Thanks @dejii, overall this looks good. I'm wondering though, if our assumption that closing the Catalog will indeed close all underlying FileIOs. Did you check if this is true for different catalog implementations?

stankiewicz

I'm a bit lost with overall lifecycle of catalog here.

stankiewicz · 2026-04-13T17:10:01Z

hey,

I understand the need to close the catalog.
Doing it per bundle is an overkill, especially if for each bundle there are many tables to write to, catalog will waste plenty of time on loading table credentials.
Not doing it at all, especially with dynamic destinations and with vended credentials, fileIOTracker will grow without limits and we may constantly refresh credentials for tables that we don't need credentials anymore.

dejii · 2026-04-13T20:16:40Z

Hey @stankiewicz - thanks for the review.

Doing it per bundle is an overkill, especially if for each bundle there are many tables to write to, catalog will waste plenty of time on loading table credentials.

Just to clarify - closing FileIO per bundle is the current behavior, and it's not wasted time but thrown errors when using dynamic destinations: the catalog tries to reuse a dead connection pool on every subsequent bundle, and the pipeline ultimately fails.

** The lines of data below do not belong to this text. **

(** *** Shutdown *)

(** [shutdown()], as far as responses go: [r.end()] for every registered
    response, errors swallowed; the camera sockets it destroys are returned
    beside the server. Neither registry is emptied. *)
Definition shutdown (st : Server) : Server * gset nat :=
  ({| cache := cache st;
      tcpClients := tcpClients st;
      mjpegClients := mjpegClients st;
      responses := foldl (fun rs r => end_ r rs) (responses st)
                         (elements (mjpegClients st)) |},
   tcpClients st).

Lemma end_all_spec (l : list nat) (rs : gmap nat Sink) (res : nat) :
  sink_of (foldl (fun rs r => end_ r rs) rs l) res
  = {| written := written (sink_of rs res);
       ended := if decide (res ∈ l) then true else ended (sink_of rs res) |}.
Proof.
  revert rs. induction l as [|x l IH]; intros rs; simpl.
  - destruct (decide (res ∈ [])) as [H|]; [now apply elem_of_nil in H|].
    now destruct (sink_of rs res).
  - rewrite IH. unfold end_ at 1 2. rewrite sink_of_insert.
    destruct (decide (x = res)) as [->|Hne]; simpl.
    + destruct (decide (res ∈ res :: l)) as [_|Hn];
        [|exfalso; apply Hn; now apply elem_of_cons; left].
      now destruct (decide (res ∈ l)).
    + destruct (decide (res ∈ l)) as [Hl|Hl];
        destruct (decide (res ∈ x :: l)) as [Hxl|Hxl]; try reflexivity.
      * exfalso. apply Hxl. now apply elem_of_cons; right.
      * apply elem_of_cons in Hxl as [->|]; [congruence|contradiction].
Qed.

(** X13. Shutdown calls [end()] on every registered streaming response and
    on no other, writes nothing to any response, destroys exactly the
    registered camera sockets, and leaves both registries and the cache as
    they are. *)
Theorem shutdown_ends_registered_clients (st : Server) :
  (forall res : nat,
      sink_of (responses (fst (shutdown st))) res
      = {| written := written (sink_of (responses st) res);
           ended := if decide (res ∈ mjpegClients st) then true
                    else ended (sink_of (responses st) res) |})
  /\ snd (shutdown st) = tcpClients st
  /\ mjpegClients (fst (shutdown st)) = mjpegClients st
  /\ tcpClients (fst (shutdown st)) = tcpClients st
  /\ cache (fst (shutdown st)) = cache st.
Proof.
  split; [|repeat split; reflexivity].
  intros res. unfold shutdown. cbn [fst responses]. rewrite end_all_spec.
  f_equal. destruct (decide (res ∈ elements (mjpegClients st))) as [H|H];
    destruct (decide (res ∈ mjpegClients st)) as [H'|H']; try reflexivity.
  - apply elem_of_elements in H. contradiction.
  - exfalso. apply H. now apply elem_of_elements.
Qed.

End Fanout.

(** ** The Socket.IO variant's timers *)

(** [Math.max(1, Math.floor(1000 / EMIT_FPS))] with
    [EMIT_FPS = Number(process.env.EMIT_FPS || 12)], the delay of both
    [setInterval] calls of that variant, for a whole-number rate other than
    0 (a rate of 0 makes the quotient infinite). *)
Definition sibling_interval_arg (fps : Z) : Z := Z.max 1 (1000 / fps).
(** What [load_roster] returns, when it returns. *)
Lemma load_roster_Ok use_real num_games api_key w roster w' :
  load_roster api (use_real, num_games, api_key) w = (Ok roster, w') ->
  exists s',
    Database.setup_database (db w) use_real num_games api_key api
    = (s', Ok tt)
    /\ db w' = Some s'
    /\ roster_valid_team_ids roster
       = valid_team_ids (preprocess_data (DataLoader.load_data s')).2
    /\ roster_valid_teams_df roster
       = valid_teams_df (preprocess_data (DataLoader.load_data s')).1.1
           (valid_team_ids (preprocess_data (DataLoader.load_data s')).2).
Proof.
  unfold load_roster, mbind, IO_bind, print, setup_database, Main.load_data.
  simpl.
  destruct (Database.setup_database (db w) use_real num_games api_key api)
    as [s' [[]|e]] eqn:Hsetup; simpl; [|done].
  cbn [Database.create_tables].
  match goal with
  | |- context [foldr ?f ?z ?l ?w0] =>
      destruct (print_roster_lines l w0) as [out Hout]
  end.
  unfold mbind, IO_bind, print in Hout. rewrite Hout. simpl.
  intros [= <- <-]. exists s'. done.
Qed.

Lemma setup_database_reachable db use_real num_games api_key s' r :
  (forall s, db = Some s -> reachable s) ->
  Database.setup_database db use_real num_games api_key api = (s', r) ->
  reachable s'.
Proof.
  intros Hdb. unfold Database.setup_database.
  assert (reachable (create_tables db)) as Hs.
  { destruct db as [s|]; [by apply Hdb | constructor]. }
  destruct use_real.
  - destruct (populate_tables_from_api _ _ _ _) as [s''|e] eqn:Himport;
      intros [= <- _]; [|done].
    by eapply reachable_api.
  - intros [= <- _]. by constructor.
Qed.

(** C8.  When the driver has provisioned the store (in either mode, from a
    database file that earlier runs left or from none) and loaded it, its
    set [valid_team_ids] holds exactly the identifiers that some row of
    Games names as home or as away team, and the roster it shows holds
    exactly the rows of Teams whose identifier is in that set. *)
Theorem valid_team_ids_are_the_teams_of_games options w roster w' :
  (forall s, db w = Some s -> reachable s) ->
  load_roster api options w = (Ok roster, w') ->
  exists s',
    db w' = Some s'
    /\ (forall x,
          x ∈ roster_valid_team_ids roster
          <-> exists g, g ∈ Games s'
                /\ (home_team_id g = Some x \/ away_team_id g = Some x))
    /\ (forall t,
          t ∈ roster_valid_teams_df roster
          <-> t ∈ Teams s'
              /\ exists g, g ∈ Games s'
                   /\ (home_team_id g = Some (team_id t)
                       \/ away_team_id g = Some (team_id t))).
Proof.
  destruct options as [[use_real num_games] api_key].
  intros Hdb (s' & Hsetup & Hdb' & Hids & Hteams)%load_roster_Ok.
  exists s'. split; [done|].
  assert (references_present s') as Hpresent.
  { eapply reachable_references_present, setup_database_reachable; eauto. }
  rewrite Hids, Hteams. split.
  - intros x. by apply valid_team_ids_of_store.
  - intros t. unfold valid_teams_df. rewrite list_elem_of_filter.
    rewrite valid_team_ids_of_store by done. simpl.
    rewrite elem_of_drop_duplicates. tauto.
Qed.

End Roster.

(** ** main.py: the options *)

Section Options.
Import Main.

Variable py_int : string -> result Z.


End Options.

dejii · 2026-04-13T20:33:02Z

Thanks @dejii, overall this looks good. I'm wondering though, if our assumption that closing the Catalog will indeed close all underlying FileIOs. Did you check if this is true for different catalog implementations?

@ahmedabu98 Yes, confirmed - verified against source and included links in the PR description. REST, Glue, JDBC, and Nessie catalogs all properly close their FileIO via CloseableGroup in close(). Hadoop and Hive catalogs do not close their FileIO, but this is likely intentional - they default to HadoopFileIO which has no close() implementation since Hadoop's FileSystem manages its own lifecycle.

dejii · 2026-04-14T00:01:29Z

@stankiewicz Thanks for the review - addressed all the feedback from our discussion. Here's what changed:

Catalog lifecycle: Each DoFn now creates its own catalog via catalogConfig.newCatalog() in @Setup and closes it in @Teardown. This removes the reliance on the shared cachedCatalog in IcebergCatalogConfig, so the fix works correctly regardless of whether the DoFn is passed as instance or deserialized. The existing catalog() method is preserved for driver-side operations (pipeline construction, schema inference, etc.).
Static table cache: LAST_REFRESHED_TABLE_CACHE is no longer static - each DoFn owns its own cache instance and passes it to RecordWriterManager via the constructor. This prevents a closed catalog's dead Table objects from poisoning other DoFn instances.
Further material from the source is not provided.